Chiropractic care is a non-invasive and primary treatment method that focuses on a range of medical conditions within the human body including the spine, muscles, and joints. It is a hands-on and patient-centered treatment that uses manual manipulation and chiropractic adjusting instrument to help improve patient’s flexibility, mobility, or posture, and most importantly, to alleviate occasional pain and reduce the risk of injuries.

One of the most effective techniques in chiropractic care is the activator method. It is a modern solution and a great complement to traditional chiropractic adjustment techniques. If you are looking to book an appointment, then it’s important to understand what an activator spinal adjustment device is and how it works.

Chiropractic Adjusting Instrument: Activator Technique

The functional assessment tools are used to determine where the problem is on the spine, so the chiropractor can work on it using specialized instrument. This is a device-assisted treatment method of spinal and joint manipulation that uses a small handheld tool called the Activator Adjusting Instrument (AAI), or commonly known as, an Activator.
The device delivers targeted, gentle, and controlled impulse force to the spine as well as the joints that connect individual vertebrae.
Originally, an activator was largely a spring-loaded instrument by design, but over time it has evolved into a mechanical-force delivering electronic tool.

Functions of the Activator Spinal Adjustment Device: Functional assessment tools

Unlike traditional chiropractic adjustments, the Activator technique is considered a softer method because it uses a gentle approach to spinal manipulation. The manual delivery of impulse to the targeted areas by hands is now replaced with mechanical force derived from the impulse generated by the device.

With a chiropractic adjusting instrument, the chiropractor will still have to hold and control the device while it generates impulses targeting the affected areas as opposed to hands. The spine comprises several vertebrae, and when one shifts out and gets misaligned, the bone occupies space in the vertebral canal that’s serves as the primary route for nerve and blood supply in the body.

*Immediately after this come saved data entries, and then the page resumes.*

(** * ipcbuf: a shallow embedding of [ipcbuf.c] and the properties of its
    capacity probe, drain loop and argument handling.

    The C program talks to the kernel through system calls whose answers are
    not determined by the program.  The embedding therefore takes the kernel
    as an oracle: a state type [K] and a transition function that answers
    every call.  Program state is the set of C globals; every call and every
    line of output is appended to a trace, so that statements about the order
    of calls can be made on the trace. *)

From Stdlib Require Import ZArith List String Ascii Bool Lia Sorted.
Import ListNotations.
Local Open Scope string_scope.
Local Open Scope list_scope.
Local Open Scope Z_scope.

(** ** C [int] arithmetic *)

Definition INT_MAX : Z := 2147483647.
Definition INT_MIN : Z := -2147483648.

(** The value an [int] holds after a computation whose mathematical result
    is [z] (two's complement wrap-around). *)
Definition wrap32 (z : Z) : Z := (z + 2147483648) mod 4294967296 - 2147483648.

Definition in_int (z : Z) : Prop := INT_MIN <= z <= INT_MAX.

Definition EXIT_SUCCESS : Z := 0.
Definition EXIT_FAILURE : Z := 1.

(** ** Enumerations of the source *)

Inductive mode := LOOP | CHUNK.
Inductive ipc_type := IPC_PIPE | IPC_FIFO | IPC_SOCKETPAIR | IPC_SOCKET.
Inductive sock_type := SOCK_DGRAM | SOCK_STREAM.
Inductive sock_domain := PF_LOCAL | PF_INET | PF_INET6.

Definition mode_eqb (a b : mode) : bool :=
  match a, b with LOOP, LOOP | CHUNK, CHUNK => true | _, _ => false end.

Definition ipc_eqb (a b : ipc_type) : bool :=
  match a, b with
  | IPC_PIPE, IPC_PIPE | IPC_FIFO, IPC_FIFO
  | IPC_SOCKETPAIR, IPC_SOCKETPAIR | IPC_SOCKET, IPC_SOCKET => true
  | _, _ => false
  end.

(** ** The C globals *)

Record globals := mkGlobals {
  IPC_TYPE : ipc_type;
  MODE : mode;
  CHUNK1 : Z;
  CHUNK2 : Z;
  TOTAL : Z;
  NUM_CHUNKS : Z;
  LARGEST_CHUNK : Z;
  QUIET : bool;
  SET_RCVBUF : Z;
  SET_SNDBUF : Z;
  SET_PIPEBUF : Z;
  SET_SOCKTYPE : string;
  SOCK_TYPE : sock_type;
  SET_SOCKDOMAIN : string;
  SOCK_DOMAIN : sock_domain
}.

(** The initialisers of the globals (lines 81-97). *)
Definition initial_globals : globals :=
  {| IPC_TYPE := IPC_PIPE; MODE := LOOP; CHUNK1 := 1; CHUNK2 := -1;
     TOTAL := 0; NUM_CHUNKS := 1; LARGEST_CHUNK := 0; QUIET := false;
     SET_RCVBUF := -1; SET_SNDBUF := -1; SET_PIPEBUF := -1;
     SET_SOCKTYPE := "DGRAM"; SOCK_TYPE := SOCK_DGRAM;
     SET_SOCKDOMAIN := "PF_LOCAL"; SOCK_DOMAIN := PF_LOCAL |}.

The misaligned bone creates a blockage that can affect nerve roots, resulting in mild to extreme sensations of pain and numbness. In chiropractic care, this misalignment is referred to as a subluxation, and it’s what the Activator helps to correct without causing further injury.

Administering the Activator Technique

So how does a chiropractor administer the technique and know exactly where to target? First, the chiropractor will have to conduct a thorough assessment of the spine and its structures. A functional leg length test is carried out to uncover the location of the subluxation at that vertebra. Your specialist will assess the entire spine from head to feet, identifying possible problems along with the system.

Activator chiropractic doctors perform a range of motion testing on patients using functional assessment tools such to test the functionality of leg length and automatic strength test. A patient is taken through a series of muscle movements that aim at activating muscles connecting specific vertebrae. This technique is suitable and recommended for people ailing from other medical conditions such as allergies, sleep disorders, low immunity, asthma, stress and anxiety, so it’s limited to addressing chronic pain conditions and musculoskeletal disorders (MSD).

Compared to manual chiropractic adjustments, the Activator technique is more gentle and has a limited side effect, especially on patients with low bone density or suffering from osteoporosis. If you are suffering from that it’s best to let your chiropractor know to avoid the risk of bone fracture.